--- Records ---

Lemma closeRegion_closed s : (closeRegion s).2 = None.
Proof. by destruct s as [[rs bs] [r|]]. Qed.

Lemma add_barrier_open b s : (add_barrier b s).2 = s.2.
Proof. by destruct s as [[rs bs] o]. Qed.

Lemma regions_ok_turn q cs n c s : cs !! n = Some c -> regions_ok cs n s -> regions_ok cs (S n) (analyze_turn q n c s).
Proof.
  intros Hc Hok. unfold analyze_turn. destruct c as [[a [m|] [u|]]|]; cbn [clause_Unwind clause_Match].
  all: try (apply regions_ok_next; [repeat apply regions_ok_barrier; by apply regions_ok_close|];
            rewrite ?add_barrier_open; apply closeRegion_closed).
  - destruct (match_Optional m) eqn:Hopt.
    { apply regions_ok_next; [apply regions_ok_barrier; by apply regions_ok_close|];
      rewrite ?add_barrier_open; apply closeRegion_closed. }
    destruct s as [[rs bs] o]. destruct Hok as (H1 & H2 & H3). split_and!; cbn in *; [done|..].
    + intros r Hr. specialize (H2 r Hr). lia.
    + split; [lia|]. intros k Hk.
      destruct (decide (k = n)) as [->|Hne]; [by exists (Some (mkReadingClause a (Some m) None))|].
      destruct o as [r|]; cbn in Hk; [|lia]. apply H3. lia.
  - destruct s as [[rs bs] o]. destruct Hok as (H1 & H2 & H3). split_and!; cbn in *; [done|..].
    + intros r Hr. specialize (H2 r Hr). lia.
    + destruct o as [r|]; [|done]. destruct H3 as [Hend H3]. split; [lia|]. intros k Hk.
      destruct (decide (k = n)) as [->|Hne]; [by exists (Some (mkReadingClause a None None))|]. apply H3. lia.
Qed.

Lemma regions_ok_loop q cs : forall rest n s, drop n cs = rest -> regions_ok cs n s ->
  regions_ok cs (n + length rest) (analyze_loop q n rest s).
Proof.
  induction rest as [|c rest IH]; intros n s Hd Hok; cbn [length analyze_loop]; [by rewrite Nat.add_0_r|].
  rewrite Nat.add_succ_r, <- Nat.add_succ_l. apply IH.
  - replace (S n) with (n + 1) by lia. by rewrite <- drop_drop, Hd.
  - apply regions_ok_turn; [|done]. by rewrite <- (Nat.add_0_r n), <- lookup_drop, Hd.
Qed.

Lemma regions_no_barrier q cs r k :
  r ∈ (analyzeReadingClauses q cs).1 -> covers r k -> exists c, cs !! k = Some c /\ is_barrier c = false.
Proof.
  intros Hr Hk. unfold analyzeReadingClauses in Hr.
  assert (Hok : regions_ok cs (0 + length cs) (closeRegion (analyze_loop q 0 cs ([], [], None)))).
  { apply regions_ok_close, regions_ok_loop; [done|]. split_and!; [..|done]; cbn; set_solver. }
  destruct Hok as [H1 _]. by apply (H1 r).
Qed.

---

* Activity
Scan the data for the string "Lemma" and copy each line in which it occurs.

* Reply to the exercise
Lemma closeRegion_closed s : (closeRegion s).2 = None.
Lemma add_barrier_open b s : (add_barrier b s).2 = s.2.
Lemma regions_ok_turn q cs n c s : cs !! n = Some c -> regions_ok cs n s -> regions_ok cs (S n) (analyze_turn q n c s).
Lemma regions_ok_loop q cs : forall rest n s, drop n cs = rest -> regions_ok cs n s ->
Lemma regions_no_barrier q cs r k :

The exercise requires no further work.